Foi um jogo de extremos. Na etapa inicial, um massacre: quinze finalizações, dois gols, três bolas na trave. No segundo tempo, nenhum arremate. O Nacional se animou, cresceu e, ainda que sem efetividade, chegou a acertar a trave de Linck em um chute de longa distância.
Nossa equipe cansou. O esquema obriga os jogadores a um esforço que, cedo ou tarde, se reflete no desempenho. Os volantes e os alas têm de percorrer continuamente grandes distâncias. Caso contrário, por conta do esquema de três zagueiros, o time acaba chegando com pouca gente no ataque.
Quando necessita refrescar os jogadores, o técnico se vê sem grandes opções. Artur e Cabral entraram mal, sem velocidade para o contragolpe. Villalba seria uma alternativa a considerar, nas circunstâncias. Permaneceu no banco, assistindo ao jogo de camarote.
Faltam peças, é bem verdade. Matheus Martins no comando de ataque tem sido de uma ineficiência exasperante. Ponte não é zagueiro. Newton tem evidentes limitações. Telles precisa de um reserva à altura.
Para piorar, Montoro vem jogando abaixo do que pode. Barreira, então, nem se fala.
O time se sustenta na boa fase de Danilo. Quando ele aguenta estar em campo.
Fora essa bênção, as coisas não andam bem, decididamente. Jogadores contratados não obtiveram ritmo de jogo. Outros vieram em cima da hora e não foram inscritos a tempo.

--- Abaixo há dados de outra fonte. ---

(* ===== verification/SystemLog.v ===== *)
(** * The log and the gateways

    What of a gateway's requests gets into the log: the first ones, in the order in which it
    accepted them, and only those that it has sent to a node. A request that its p2p layer
    took while no node was connected is never sent, so that neither it nor any later one of
    its gateway is ever executed. None of this depends on what the requests ask for. *)
From S2P Require Import Prelude Types Values Protocol Epoch Decision App AppOffsets AppEpochs AppSteps.
From S2P Require Import Network Coordinator Cluster ClusterInv Gateway Waits Fiber Runtime RuntimeInv Deployed DeployedSpec System SystemInv SystemSpec.
Local Open Scope Z_scope.

(** ** The log of one range *)
Section ranges.
Context `{Profile} `{PeerIds} `{HashOrder} `{Sha256}.

Lemma ids_of_slots g a o : RangeKey.ids (RangeKey.MkInterval (RangeKey.slot_id g a) (RangeKey.slot_id g o))
  = map (RangeKey.slot_id g) (seqZ a (o - a + 1)).
Proof.
  unfold RangeKey.ids, RangeKey.slot_id. cbn [RangeKey.left RangeKey.right].
  rewrite <-fmap_add_seqZ. f_equal. f_equal. lia.
Qed.

Lemma filter_all {A} (P : A -> Prop) `{!forall x, Decision (P x)} (l : list A) : (forall x, x ∈ l -> P x) -> filter P l = l.
Proof.
  induction l as [|x l IH]; intros Hl; [done|]. rewrite filter_cons_True by (apply Hl; left). f_equal. apply IH.
  intros y Hy. apply Hl. by right.
Qed.

(** Filtering the identifiers of intervals of which at most one passes. *)
Lemma filter_none (P : UniqueU64BlobId -> Prop) `{!forall id, Decision (P id)} ivs :
  (forall i id, i ∈ ivs -> id ∈ RangeKey.ids i -> ~ P id) -> filter P (concat (map RangeKey.ids ivs)) = [].
Proof.
  intros Hno. apply elem_of_nil_inv. intros id [Hid (i & Hi & Hin)%elem_of_concat_map]%list_elem_of_filter. by eapply Hno.
Qed.

Lemma filter_one (P : UniqueU64BlobId -> Prop) `{!forall id, Decision (P id)} i0 ivs : NoDup ivs -> i0 ∈ ivs ->
  (forall i id, i ∈ ivs -> i <> i0 -> id ∈ RangeKey.ids i -> ~ P id) -> (forall id, id ∈ RangeKey.ids i0 -> P id) ->
  filter P (concat (map RangeKey.ids ivs)) = RangeKey.ids i0.
Proof.
  intros Hnd Hin Hno Hyes. apply list_elem_of_split in Hin as (l1 & l2 & ->).
  apply NoDup_app in Hnd as (_ & Hd1 & [Hd2 _]%NoDup_cons).
  rewrite map_app, concat_app. cbn [map concat]. rewrite !filter_app, (filter_none _ l1), (filter_none _ l2).
  - cbn. rewrite app_nil_r. by apply filter_all.
  - intros i id Hi. apply Hno; [set_solver|]. by intros ->.
  - intros i id Hi. apply Hno; [set_solver|]. intros ->. apply (Hd1 i0 Hi). left.
Qed.

(** What the log holds of a range: its identifiers from 0 on, in order. *)
Lemma log_of_range h g : chained h ->
  filter (fun id => range_of id = g) (log_of h) = map (RangeKey.slot_id g) (seqZ 0 (next_offset (committed_by h) g)).
Proof.
  intros Hc. induction h as [|e h IH] using rev_ind; [done|].
  apply chained_app in Hc as [Hc (cons & Hok & Hs)]. destruct (chained_log h Hc) as (Hcm & _ & _).
  rewrite log_snoc, filter_app, IH by done. clear IH Hc.
  assert (Hs' : increments_spec cons (committed_by h) (RangeKey.sort_intervals (Epoch_increments e))).
  { eapply increments_spec_perm; [symmetry; apply RangeKey.sort_intervals_perm|done]. }
  pose proof (next_offset_nonneg (committed_by h) g Hcm) as Hnn.
  assert (Hrange : forall i id, i ∈ RangeKey.sort_intervals (Epoch_increments e) -> id ∈ RangeKey.ids i ->
    exists o, cons !! range_of id = Some o /\ next_offset (committed_by h) (range_of id) <= o /\
      i = RangeKey.MkInterval (RangeKey.slot_id (range_of id) (next_offset (committed_by h) (range_of id))) (RangeKey.slot_id (range_of id) o)).
  { intros i id (r & o & Hr & Hle & ->)%Hs' Hid. rewrite ids_of_slots in Hid. apply list_elem_of_fmap in Hid as (k & -> & Hk%elem_of_seqZ).
    pose proof (Hok _ _ Hr). pose proof (next_offset_nonneg (committed_by h) r Hcm).
    unfold range_of. rewrite RangeKey.slot_id_div by RangeKey.blob_lia. by exists o. }
  unfold next_offset at 2. rewrite committed_snoc, (commit_increments cons) by done. unfold epoch_ids.
  destruct (cons !! g) as [o|] eqn:Eg; [destruct (decide (next_offset (committed_by h) g <= o)) as [Hle|Hlt]|].
  - rewrite (filter_one _ (RangeKey.MkInterval (RangeKey.slot_id g (next_offset (committed_by h) g)) (RangeKey.slot_id g o))).
    + rewrite ids_of_slots, <-map_app, <-seqZ_app by lia. do 2 f_equal. lia.
    + apply Hs'.
    + apply Hs'. by exists g, o.
    + intros i id Hi Hne Hid Heq. destruct (Hrange i id Hi Hid) as (o' & Ho' & _ & ->). subst g. congruence.
    + intros id Hid. rewrite ids_of_slots in Hid. apply list_elem_of_fmap in Hid as (k & -> & Hk%elem_of_seqZ).
      pose proof (Hok _ _ Eg). apply RangeKey.slot_id_div. RangeKey.blob_lia.
  - rewrite filter_none, app_nil_r; [done|]. intros i id Hi Hid Heq. destruct (Hrange i id Hi Hid) as (o' & Ho' & Hle & _). subst g.
    assert (o = o') by congruence. lia.
  - rewrite filter_none, app_nil_r; [done|]. intros i id Hi Hid Heq. destruct (Hrange i id Hi Hid) as (o' & Ho' & _ & _). subst g. congruence.
Qed.
End ranges.

(** ** What a gateway sends *)
Section sends.
Context `{Profile} `{PeerIds} `{!Json N2GWGossipMessage} {WebSocket : Type}.

(** The channel to the p2p layer holds the requests taken so far, in order. *)
Record queue_ok (gw : GwNode WebSocket) : Prop := {
  qo_channel : omap to_gw_p2p (gw_effects gw)
    = map (fun r => GwOutbox_NewTransaction (created r)) (take (gw_handled gw) (gw_accepted gw));
  qo_handled : (gw_handled gw <= length (gw_accepted gw))%nat
}.

Lemma updates_p2p us : forall (reg : gmap UniqueU64BlobId WebSocket) (effs : list (GwEffect WebSocket)),
  omap to_gw_p2p (foldl handle_update (reg, effs) us).2 = omap to_gw_p2p effs.
Proof.
  induction us as [|u us IH]; intros reg effs; [done|]. cbn [foldl]. unfold handle_update at 2.
  destruct (reg !! _); rewrite IH, omap_app; cbn; by rewrite app_nil_r.
Qed.

Lemma queue_turn gw input gw' : queue_ok gw -> gw_turn gw input = Some gw' -> queue_ok gw'.
Proof.
  intros [Hq Hh] Hturn. unfold gw_turn in Hturn. destruct gw as [c accepted handled registry effects forwarded peers wire updates read].
  destruct input as [bp sock| | |ev|]; cbn in *.
  - destruct (send_request _ _ _) as [[core' r]| |]; inversion Hturn; subst; clear Hturn.
    split; cbn; [by rewrite take_app_le|rewrite length_app; lia].
  - apply bind_Some in Hturn as ([id bp sock] & Hr & Hturn). cbn in Hturn. inversion Hturn; subst; clear Hturn.
    split; cbn; [|by apply lookup_lt_Some in Hr]. rewrite omap_app, Hq, (take_S_r _ _ _ Hr), map_app. done.
  - apply bind_Some in Hturn as (m & _ & Hturn). by inversion Hturn.
  - destruct (gw_handle_swarm_event _ _) as [[? ?] ?]. by inversion Hturn.
  - apply bind_Some in Hturn as ([us] & _ & Hturn). cbn [handle_inbox] in Hturn.
    pose proof (updates_p2p us registry []) as Hnone.
    destruct (foldl handle_update (registry, []) us) as [reg' new]. inversion Hturn; subst; clear Hturn. cbn in Hnone.
    split; cbn; [|done]. by rewrite omap_app, Hnone, app_nil_r.
Qed.

Definition sends (gw : GwNode WebSocket) (r : NewRequest WebSocket) : Prop :=
  exists p, GwSend p (GM_NewTransaction (created r)) ∈ gw_wire gw.

(** The p2p layer has taken request [i] from its channel without sending it to any node. *)
Definition lost (gw : GwNode WebSocket) (i : nat) : Prop :=
  (i < gw_forwarded gw)%nat /\ exists r, gw_accepted gw !! i = Some r /\ ~ sends gw r.

Lemma turn_wire gw input gw' : gw_turn gw input = Some gw' -> exists new, gw_wire gw' = gw_wire gw ++ new /\
  (gw_forwarded gw <= gw_forwarded gw')%nat /\
  forall p request, GwSend p request ∈ new ->
    exists tx, request = GM_NewTransaction tx /\ omap (to_gw_p2p (WebSocket := WebSocket)) (gw_effects gw) !! gw_forwarded gw = Some (GwOutbox_NewTransaction tx).
Proof.
  intros Hturn. unfold gw_turn in Hturn. destruct gw as [c accepted handled registry effects forwarded peers wire updates read].
  destruct input as [bp sock| | |ev|]; cbn in *.
  - destruct (send_request _ _ _) as [[core' r]| |]; inversion Hturn; subst. exists []. rewrite app_nil_r. set_solver by lia.
  - apply bind_Some in Hturn as (r & _ & Hturn). destruct (handle_send_new_request _ _). inversion Hturn; subst.
    exists []. rewrite app_nil_r. set_solver by lia.
  - apply bind_Some in Hturn as ([tx] & Hm & Hturn). inversion Hturn; subst. cbn. eexists. split; [done|]. split; [lia|].
    intros p rq Hin. apply list_elem_of_fmap in Hin as (q & [= <- ->] & _). by exists tx.
  - destruct (gw_handle_swarm_event ev peers) as [[peers' inbox] actions] eqn:Eev. inversion Hturn; subst. cbn.
    exists actions. split; [done|]. split; [lia|]. intros p rq Hin. exfalso.
    destruct ev as [|[? [|]|]| |data| | | |]; cbn in Eev; try (injection Eev as <- <- <-; set_solver).
    destruct (from_slice data) as [m|]; [|injection Eev as <- <- <-; set_solver].
    destruct (N2GWGossipMessage_payload m). injection Eev as <- <- <-; set_solver.
  - apply bind_Some in Hturn as (m & _ & Hturn). destruct (handle_inbox _ _). inversion Hturn; subst.
    exists []. rewrite app_nil_r. set_solver by lia.
Qed.

Lemma sends_turn gw input gw' r : gw_turn gw input = Some gw' -> sends gw r -> sends gw' r.
Proof. intros Hturn [p Hp]. destruct (turn_wire _ _ _ Hturn) as (new & E & _). exists p. rewrite E. apply elem_of_app. by left. Qed.

(** What is lost stays lost: a message is taken from the channel once. *)
Lemma lost_turn g gw input gw' i : core_ok g gw -> queue_ok gw -> gw_turn gw input = Some gw' -> lost gw i -> lost gw' i.
Proof.
  intros Hcore Hq Hturn (Hi & r & Hr & Hno). destruct (turn_wire _ _ _ Hturn) as (new & Ew & Hf & Hnew).
  split; [lia|]. exists r. destruct (gw_turn_grows _ _ _ Hturn) as [more Eacc]. split; [rewrite Eacc; by apply lookup_app_l_Some|].
  intros [p Hp]. rewrite Ew in Hp. apply elem_of_app in Hp as [Hp|Hp]; [by apply Hno; exists p|].
  destruct (Hnew _ _ Hp) as (tx & [= <-] & Hm). rewrite (qo_channel _ Hq) in Hm. rewrite list_lookup_fmap in Hm.
  apply fmap_Some in Hm as (r' & Hr' & [= Hid Hbp]). apply lookup_take_Some in Hr' as [Hr' _].
  rewrite (co_ids _ _ Hcore _ _ Hr), (co_ids _ _ Hcore _ _ Hr') in Hid. pose proof (co_length _ _ Hcore).
  apply lookup_lt_Some in Hr, Hr'. apply RangeKey.slot_id_inj in Hid as [_ ?]; lia.
Qed.
End sends.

O braço de ferro entre Textor e a Ares continua. O Botafogo voltou a recorrer ao CAS da Fifa, em mais um processo por inadimplência, dessa vez movido pelo Betis.
A estratégia de esticar a corda nos pagamentos só gera prejuízos: multas, juros, endividamento ainda maior.
Com um elenco curto, uma gestão pífia, brigas societárias, um treinador inflexível, e carências óbvias que a falta de recursos torna ainda mais difícil resolver, o Botafogo vai preparando cuidadosamente s receita do desastre.
Como diz o ditado, a corda um dia arrebenta. E é sempre do lado mais fraco.